- **REQUIRED WORK**:
Repeat only part of the entries. Start at the line that has "destruct (windows_lookup _" and keep going through the last line, exactly as given.

- **PROVIDED RECORDS**:
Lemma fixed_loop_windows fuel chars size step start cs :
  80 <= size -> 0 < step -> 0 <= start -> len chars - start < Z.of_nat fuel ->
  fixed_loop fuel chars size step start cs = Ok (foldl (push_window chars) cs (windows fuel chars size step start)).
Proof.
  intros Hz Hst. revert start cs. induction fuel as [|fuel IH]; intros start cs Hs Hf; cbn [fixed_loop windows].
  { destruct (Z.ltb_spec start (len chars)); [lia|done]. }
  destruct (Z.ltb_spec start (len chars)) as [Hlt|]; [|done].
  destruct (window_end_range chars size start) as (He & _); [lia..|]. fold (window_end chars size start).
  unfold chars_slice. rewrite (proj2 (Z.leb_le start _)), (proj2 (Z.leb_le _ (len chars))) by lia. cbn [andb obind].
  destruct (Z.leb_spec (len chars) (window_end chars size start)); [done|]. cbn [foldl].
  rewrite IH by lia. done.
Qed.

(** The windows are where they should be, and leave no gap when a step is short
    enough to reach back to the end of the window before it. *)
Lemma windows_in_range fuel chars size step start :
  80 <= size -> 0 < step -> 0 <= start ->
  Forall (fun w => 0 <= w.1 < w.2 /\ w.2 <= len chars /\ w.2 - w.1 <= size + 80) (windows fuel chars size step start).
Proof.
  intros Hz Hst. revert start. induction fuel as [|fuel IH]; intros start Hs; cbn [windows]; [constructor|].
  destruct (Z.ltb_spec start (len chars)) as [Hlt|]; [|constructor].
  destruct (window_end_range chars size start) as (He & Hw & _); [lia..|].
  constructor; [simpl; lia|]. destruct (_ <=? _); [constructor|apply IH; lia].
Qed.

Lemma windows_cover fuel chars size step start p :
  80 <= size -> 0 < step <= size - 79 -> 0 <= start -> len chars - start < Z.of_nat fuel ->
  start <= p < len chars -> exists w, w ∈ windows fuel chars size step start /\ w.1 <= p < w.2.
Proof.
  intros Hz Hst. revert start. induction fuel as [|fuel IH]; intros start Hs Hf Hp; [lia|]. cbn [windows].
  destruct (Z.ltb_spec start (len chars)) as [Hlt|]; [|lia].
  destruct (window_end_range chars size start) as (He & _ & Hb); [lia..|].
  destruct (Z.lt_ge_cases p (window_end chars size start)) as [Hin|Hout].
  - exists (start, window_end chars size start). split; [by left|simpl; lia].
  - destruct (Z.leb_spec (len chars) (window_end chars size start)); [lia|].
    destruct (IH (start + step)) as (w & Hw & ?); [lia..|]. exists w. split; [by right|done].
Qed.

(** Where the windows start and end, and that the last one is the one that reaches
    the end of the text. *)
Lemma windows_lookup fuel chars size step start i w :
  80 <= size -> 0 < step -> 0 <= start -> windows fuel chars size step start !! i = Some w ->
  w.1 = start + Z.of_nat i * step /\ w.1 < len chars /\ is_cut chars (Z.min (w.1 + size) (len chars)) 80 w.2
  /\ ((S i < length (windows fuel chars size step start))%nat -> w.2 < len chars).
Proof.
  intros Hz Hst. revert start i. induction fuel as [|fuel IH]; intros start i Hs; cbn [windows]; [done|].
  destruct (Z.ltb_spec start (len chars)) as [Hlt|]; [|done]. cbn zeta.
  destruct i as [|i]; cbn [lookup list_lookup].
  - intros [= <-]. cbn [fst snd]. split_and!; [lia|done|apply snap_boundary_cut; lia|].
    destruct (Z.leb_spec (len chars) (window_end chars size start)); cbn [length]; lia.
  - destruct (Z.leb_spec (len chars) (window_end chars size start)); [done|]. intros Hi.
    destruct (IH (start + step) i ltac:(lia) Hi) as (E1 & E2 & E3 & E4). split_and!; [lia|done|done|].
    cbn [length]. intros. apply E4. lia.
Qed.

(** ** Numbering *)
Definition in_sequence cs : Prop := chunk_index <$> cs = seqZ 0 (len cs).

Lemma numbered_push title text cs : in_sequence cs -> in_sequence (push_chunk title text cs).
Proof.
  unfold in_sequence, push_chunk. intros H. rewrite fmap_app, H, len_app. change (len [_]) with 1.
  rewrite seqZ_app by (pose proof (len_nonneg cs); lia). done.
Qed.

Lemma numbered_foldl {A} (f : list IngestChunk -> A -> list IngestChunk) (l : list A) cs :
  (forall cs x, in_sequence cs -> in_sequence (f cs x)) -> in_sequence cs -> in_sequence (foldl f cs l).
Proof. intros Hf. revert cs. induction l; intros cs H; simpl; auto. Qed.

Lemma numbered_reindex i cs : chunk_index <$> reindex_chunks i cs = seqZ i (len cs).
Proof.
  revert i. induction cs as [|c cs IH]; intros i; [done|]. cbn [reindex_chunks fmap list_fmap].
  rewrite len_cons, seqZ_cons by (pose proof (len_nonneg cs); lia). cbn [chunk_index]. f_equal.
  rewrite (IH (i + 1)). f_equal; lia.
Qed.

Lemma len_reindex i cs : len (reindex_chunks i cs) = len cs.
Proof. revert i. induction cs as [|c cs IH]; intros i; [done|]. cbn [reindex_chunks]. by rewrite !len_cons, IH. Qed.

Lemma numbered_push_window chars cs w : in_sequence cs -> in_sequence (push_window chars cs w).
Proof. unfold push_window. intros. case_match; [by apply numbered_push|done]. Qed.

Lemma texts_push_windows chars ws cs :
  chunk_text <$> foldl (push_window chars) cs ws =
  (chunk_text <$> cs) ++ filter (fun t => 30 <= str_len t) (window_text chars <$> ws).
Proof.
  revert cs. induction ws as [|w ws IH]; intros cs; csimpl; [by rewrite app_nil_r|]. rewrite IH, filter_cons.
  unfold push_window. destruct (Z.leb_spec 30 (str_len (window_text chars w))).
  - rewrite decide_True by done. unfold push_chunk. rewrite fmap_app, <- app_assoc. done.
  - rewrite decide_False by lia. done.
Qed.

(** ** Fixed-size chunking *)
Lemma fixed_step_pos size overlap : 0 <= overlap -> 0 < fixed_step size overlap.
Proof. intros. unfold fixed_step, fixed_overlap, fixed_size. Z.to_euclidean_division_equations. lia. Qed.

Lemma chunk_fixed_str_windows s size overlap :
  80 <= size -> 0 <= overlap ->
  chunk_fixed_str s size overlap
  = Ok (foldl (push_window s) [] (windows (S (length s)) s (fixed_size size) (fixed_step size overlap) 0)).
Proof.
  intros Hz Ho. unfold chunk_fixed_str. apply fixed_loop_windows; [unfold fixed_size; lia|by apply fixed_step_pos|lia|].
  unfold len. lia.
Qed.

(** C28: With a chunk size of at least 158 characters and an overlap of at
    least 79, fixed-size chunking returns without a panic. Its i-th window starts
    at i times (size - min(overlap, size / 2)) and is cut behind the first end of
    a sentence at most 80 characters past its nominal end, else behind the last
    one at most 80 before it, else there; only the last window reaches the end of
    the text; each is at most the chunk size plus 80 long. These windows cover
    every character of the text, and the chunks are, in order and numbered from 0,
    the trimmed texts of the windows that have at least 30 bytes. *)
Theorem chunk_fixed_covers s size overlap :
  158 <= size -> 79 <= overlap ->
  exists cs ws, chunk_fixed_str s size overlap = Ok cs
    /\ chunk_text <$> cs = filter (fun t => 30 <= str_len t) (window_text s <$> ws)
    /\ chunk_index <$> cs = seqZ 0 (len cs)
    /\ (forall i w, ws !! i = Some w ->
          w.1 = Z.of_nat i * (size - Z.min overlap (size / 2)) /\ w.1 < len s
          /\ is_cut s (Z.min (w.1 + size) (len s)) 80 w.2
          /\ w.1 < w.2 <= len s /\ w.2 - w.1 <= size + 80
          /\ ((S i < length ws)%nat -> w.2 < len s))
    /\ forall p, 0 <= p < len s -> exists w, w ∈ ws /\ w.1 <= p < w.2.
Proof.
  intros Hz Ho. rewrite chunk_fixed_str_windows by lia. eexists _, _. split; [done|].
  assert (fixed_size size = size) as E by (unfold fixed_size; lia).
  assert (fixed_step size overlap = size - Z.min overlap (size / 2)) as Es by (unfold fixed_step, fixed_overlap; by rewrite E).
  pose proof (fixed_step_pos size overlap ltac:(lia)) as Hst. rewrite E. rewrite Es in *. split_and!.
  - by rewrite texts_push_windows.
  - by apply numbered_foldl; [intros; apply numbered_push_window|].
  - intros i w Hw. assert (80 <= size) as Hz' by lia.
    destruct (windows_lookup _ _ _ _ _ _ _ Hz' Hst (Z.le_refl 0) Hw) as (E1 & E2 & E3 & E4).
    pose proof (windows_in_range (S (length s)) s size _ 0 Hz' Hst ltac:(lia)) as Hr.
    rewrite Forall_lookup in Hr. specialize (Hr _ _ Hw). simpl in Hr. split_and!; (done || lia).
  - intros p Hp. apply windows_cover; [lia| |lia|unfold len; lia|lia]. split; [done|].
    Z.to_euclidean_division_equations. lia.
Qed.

- **ANSWER AREA**:
    destruct (windows_lookup _ _ _ _ _ _ _ Hz' Hst (Z.le_refl 0) Hw) as (E1 & E2 & E3 & E4).
    pose proof (windows_in_range (S (length s)) s size _ 0 Hz' Hst ltac:(lia)) as Hr.
    rewrite Forall_lookup in Hr. specialize (Hr _ _ Hw). simpl in Hr. split_and!; (done || lia).
  - intros p Hp. apply windows_cover; [lia| |lia|unfold len; lia|lia]. split; [done|].
    Z.to_euclidean_division_equations. lia.
Qed.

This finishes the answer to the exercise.